The pseudoscientific fear-mongering around certain types of food and ingredients by popular accounts — describing conventional, “non-organic” produce as dangerous or claiming that gluten should be avoided, even when there is no medical necessity — makes the trend even more hazardous. 

Debunking those is what Food Science Babe, a popular Instagram account, does. Erin, the woman behind it, who prefers not to give her last name, is a qualified food scientist. In her professional opinion, people who choose to eliminate certain foods from their diets need to have easy access to science-backed knowledge before doing so.

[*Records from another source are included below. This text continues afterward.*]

Lemma getStatistics_counts_per_key_witness :
  (∀ log, log ∈ selected None (Sample.storage_with (Sample.pair_with_status "pending")) →
          (log_status log ∉ Object_prototype_members)
          ∧ (log_type log ∉ Object_prototype_members))
  ∧ ∃ stats,
      getStatistics None (Sample.storage_with (Sample.pair_with_status "pending"))
      = (Normal stats, Sample.storage_with (Sample.pair_with_status "pending"))
      ∧ let logs := if Boolean_optional None
                    then filter (λ log, log_userId log = default "" None)
                                (stored (Sample.storage_with
                                           (Sample.pair_with_status "pending")))
                    else stored (Sample.storage_with (Sample.pair_with_status "pending")) in
        ∀ key,
          byStatus stats !! key
          = (let n := length (filter (λ log, log_status log = key) logs) in
             if decide (n = 0) then None else Some (Count n))
          ∧ byType stats !! key
            = (let n := length (filter (λ log, log_type log = key) logs) in
               if decide (n = 0) then None else Some (Count n)).
Proof.
  assert (Hplain : ∀ log,
            log ∈ selected None (Sample.storage_with (Sample.pair_with_status "pending")) →
            (log_status log ∉ Object_prototype_members)
            ∧ (log_type log ∉ Object_prototype_members)).
  { intros log Hlog.
    change (selected None (Sample.storage_with (Sample.pair_with_status "pending")))
      with (Sample.pair_with_status "pending") in Hlog.
    apply list_elem_of_In in Hlog. simpl in Hlog.
    destruct Hlog as [<-|[<-|[]]]; split; apply (bool_decide_unpack _);
      vm_compute; exact I. }
  split; [exact Hplain|].
  apply (getStatistics_counts_per_key None
           (Sample.storage_with (Sample.pair_with_status "pending")) Hplain).
Defined.

(** X8. Text that does not parse is not repaired but replaced: on such a
    storage the first accepted [saveLog] leaves just the saved log, and the
    first accepted [deleteLog], whatever the id, leaves an empty array. *)
Theorem malformed_text_is_replaced text ls :
  emergency_logs ls = Some (Malformed text) →
  (∀ log, fits ls [log] = true →
          emergency_logs (state_after (saveLog log) ls) = Some (Json [log]))
  ∧ (∀ logId, fits ls [] = true →
              emergency_logs (state_after (deleteLog logId) ls) = Some (Json [])).
Proof.
  intros Hbad.
  assert (Hstored : stored ls = []) by (rewrite stored_contents; unfold contents; by rewrite Hbad).
  split.
  - intros log Hfit. unfold state_after. rewrite saveLog_run, Hstored. cbn [snd].
    change (take MAX_LOGS [log]) with [log]. by rewrite Hfit.
  - intros logId Hfit. unfold state_after. rewrite deleteLog_run, Hstored. cbn [snd].
    rewrite filter_nil. by rewrite Hfit.
Qed.

Lemma malformed_text_is_replaced_witness :
  emergency_logs (mkLocalStorage (Some (Malformed "{oops")) (λ _, true))
  = Some (Malformed "{oops")
  ∧ (∀ log, fits (mkLocalStorage (Some (Malformed "{oops")) (λ _, true)) [log] = true →
            emergency_logs (state_after (saveLog log)
                              (mkLocalStorage (Some (Malformed "{oops")) (λ _, true)))
            = Some (Json [log]))
  ∧ (∀ logId, fits (mkLocalStorage (Some (Malformed "{oops")) (λ _, true)) [] = true →
              emergency_logs (state_after (deleteLog logId)
                                (mkLocalStorage (Some (Malformed "{oops")) (λ _, true)))
              = Some (Json [])).
Proof.
  split; [reflexivity|].
  apply (malformed_text_is_replaced "{oops"
           (mkLocalStorage (Some (Malformed "{oops")) (λ _, true))).
  reflexivity.
Defined.

(** X9. A storage that refuses a write loses the log without a sign:
    [saveLog] and [deleteLog] still return normally and the storage is
    exactly as before, so the log just saved is not among the logs read
    back unless it was stored already. *)
Theorem refused_write_is_silent ls :
  (∀ logs, fits ls logs = false) →
  (∀ log, saveLog log ls = (Normal tt, ls))
  ∧ (∀ logId, deleteLog logId ls = (Normal tt, ls))
  ∧ (∀ log, log ∉ stored ls → log ∉ stored (state_after (saveLog log) ls)).
Proof.
  intros Hfull. split; [|split].
  - intros log. by rewrite saveLog_run, Hfull.
  - intros logId. by rewrite deleteLog_run, Hfull.
  - intros log Hnot. unfold state_after. by rewrite saveLog_run, Hfull.
Qed.

Lemma refused_write_is_silent_witness :
  (∀ logs, fits (Sample.full_storage (Sample.entries 2)) logs = false)
  ∧ (∀ log, saveLog log (Sample.full_storage (Sample.entries 2))
            = (Normal tt, Sample.full_storage (Sample.entries 2)))
  ∧ (∀ logId, deleteLog logId (Sample.full_storage (Sample.entries 2))
              = (Normal tt, Sample.full_storage (Sample.entries 2)))
  ∧ (∀ log, log ∉ stored (Sample.full_storage (Sample.entries 2)) →
            log ∉ stored (state_after (saveLog log)
                                      (Sample.full_storage (Sample.entries 2)))).
Proof.
  split; [reflexivity|].
  apply (refused_write_is_silent (Sample.full_storage (Sample.entries 2))).
  reflexivity.
Defined.

(** X10. Below the cap nothing is lost: saving a run of logs that fits
    under [MAX_LOGS] together with what is stored, on a storage that
    accepts the writes, leaves the run in reverse order of saving in front
    of the logs stored before. *)
Theorem saveLog_all_below_cap entries ls :
  (∀ logs, fits ls logs = true) →
  (length entries + length (stored ls) ≤ MAX_LOGS)%nat →
  stored (state_after (forEach saveLog entries) ls) = (reverse entries ++ stored ls)%list.
Proof.
  intros Hfits Hlen. rewrite stored_saveLog_all by (done || lia).
  apply take_ge. rewrite length_app, length_reverse. lia.
Qed.

Lemma saveLog_all_below_cap_witness :
  (∀ logs, fits (Sample.storage_with (Sample.entries 2)) logs = true)
  ∧ (length [Sample.entry "8" "user-2" "pending"; Sample.entry "9" "user-1" "pending"]
    + length (stored (Sample.storage_with (Sample.entries 2))) ≤ MAX_LOGS)%nat
  ∧ stored (state_after (forEach saveLog [Sample.entry "8" "user-2" "pending";
                                          Sample.entry "9" "user-1" "pending"])
                        (Sample.storage_with (Sample.entries 2)))
    = (reverse [Sample.entry "8" "user-2" "pending"; Sample.entry "9" "user-1" "pending"]
       ++ stored (Sample.storage_with (Sample.entries 2)))%list.
Proof.
  split; [reflexivity|].
  assert (Hlen : (length [Sample.entry "8" "user-2" "pending";
                          Sample.entry "9" "user-1" "pending"]
                  + length (stored (Sample.storage_with (Sample.entries 2))) ≤ MAX_LOGS)%nat)
    by (vm_compute; lia).
  split; [exact Hlen|].
  apply (saveLog_all_below_cap
           [Sample.entry "8" "user-2" "pending"; Sample.entry "9" "user-1" "pending"]
           (Sample.storage_with (Sample.entries 2))); [reflexivity|exact Hlen].
Defined.

(** X11. After an accepted [saveLog] on a store below the cap, the logs
    of the saved log's user are the saved log followed by that user's
    earlier logs, and the logs of every other user are as before. *)
Theorem readUserLogs_after_saveLog log ls userId :
  fits ls (take MAX_LOGS (log :: stored ls)) = true →
  length (stored ls) < MAX_LOGS →
  ∃ before after,
    readUserLogs userId ls = (Normal before, ls)
    ∧ readUserLogs userId (state_after (saveLog log) ls)
      = (Normal after, state_after (saveLog log) ls)
    ∧ after = if decide (log_userId log = userId) then log :: before else before.
Proof.
  intros Hfit Hlen. eexists _, _. split; [apply readUserLogs_run|].
  split; [apply readUserLogs_run|].
  rewrite stored_saveLog, Hfit.
  rewrite take_ge by (simpl; unfold MAX_LOGS in *; lia).
  rewrite filter_cons. by destruct (decide (log_userId log = userId)).
Qed.

Lemma readUserLogs_after_saveLog_witness :
  fits Sample.empty_storage
       (take MAX_LOGS (Sample.entry "1" "user-1" "pending" :: stored Sample.empty_storage))
  = true
  ∧ length (stored Sample.empty_storage) < MAX_LOGS
  ∧ ∃ before after,
      readUserLogs "user-1" Sample.empty_storage = (Normal before, Sample.empty_storage)
      ∧ readUserLogs "user-1"
          (state_after (saveLog (Sample.entry "1" "user-1" "pending")) Sample.empty_storage)
        = (Normal after,
           state_after (saveLog (Sample.entry "1" "user-1" "pending")) Sample.empty_storage)
      ∧ after = if decide (log_userId (Sample.entry "1" "user-1" "pending") = "user-1")
                then Sample.entry "1" "user-1" "pending" :: before else before.
Proof.
  split; [reflexivity|].
  assert (Hlen : length (stored Sample.empty_storage) < MAX_LOGS) by (vm_compute; lia).
  split; [exact Hlen|].
  apply (readUserLogs_after_saveLog (Sample.entry "1" "user-1" "pending")
           Sample.empty_storage "user-1"); [reflexivity|exact Hlen].
Defined.

(** * Further properties of the alert classes *)

(** X12. The two setters of [Alert] change one field of the receiver and
    nothing else: message and status can be set in either order with the
    same result, and every other object is untouched. *)
Theorem setters_touch_one_field this msg st w a :
  heap w !! this = Some a →
  ∃ w',
    (set_message this msg;; set_status this st) w = (Normal tt, w')
    ∧ (set_status this st;; set_message this msg) w = (Normal tt, w')
    ∧ heap w' !! this
      = Some (mkAlert (_id a) (_userId a) (_type a) msg st (_timestamp a)
                      (_location a) (_locationAddress a) (subclass a))
    ∧ ∀ l, l ≠ this → heap w' !! l = heap w !! l.
Proof.
  intros H.
  exists (mkWorld (<[this := with_status st (with_message msg a)]> (heap w))
                  (console w) (uuids_drawn w)).
  assert (Hmsg : set_message this msg w
                 = (Normal tt, mkWorld (<[this := with_message msg a]> (heap w))
                                       (console w) (uuids_drawn w))).
  { unfold set_message. by rewrite (deref_run _ _ _ a). }
  split; [|split; [|split]].
  - rewrite (bind_normal _ _ _ _ _ Hmsg).
    rewrite (set_status_run _ _ _ (with_message msg a)) by apply lookup_insert_eq.
    cbn [heap console uuids_drawn]. by rewrite insert_insert_eq.
  - rewrite (bind_normal _ _ _ _ _ (set_status_run this st w a H)).
    unfold set_message.
    rewrite (deref_run _ _ _ (with_status st a)) by apply lookup_insert_eq.
    unfold store, Eff.modify. cbn [heap console uuids_drawn].
    by rewrite insert_insert_eq.
  - cbn [heap]. by rewrite lookup_insert_eq.
  - intros l Hne. cbn [heap]. by rewrite lookup_insert_ne.
Qed.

“I just think those decisions should be based on factual information, versus being scared into thinking you’re poisoning yourself if you’re eating these things, which you’re not,” she told me.

For all its problems, she also believes that social media has become an important medium for nutritionists and health experts to provide solid scientific facts to a global audience. In addition to her presence on Instagram, Facebook and Twitter, she recently embraced TikTok as a way to reach a younger demographic.

Bloomberg feels the same way. After nine years, she came to the realization that her fixation with clean eating was damaging her relationships and potentially putting the health of herself and her daughter at risk. Rather than abandoning the internet, she simply changed track, embracing the body positivity movement and curating her social media feeds around it. Now, she accepts the benefits of an inclusive and balanced diet.

As Erin told me, “Clean is a meaningless term, when it comes to food, unless you’re literally talking about dirt.” 

Mariia Pankova contributed to reporting.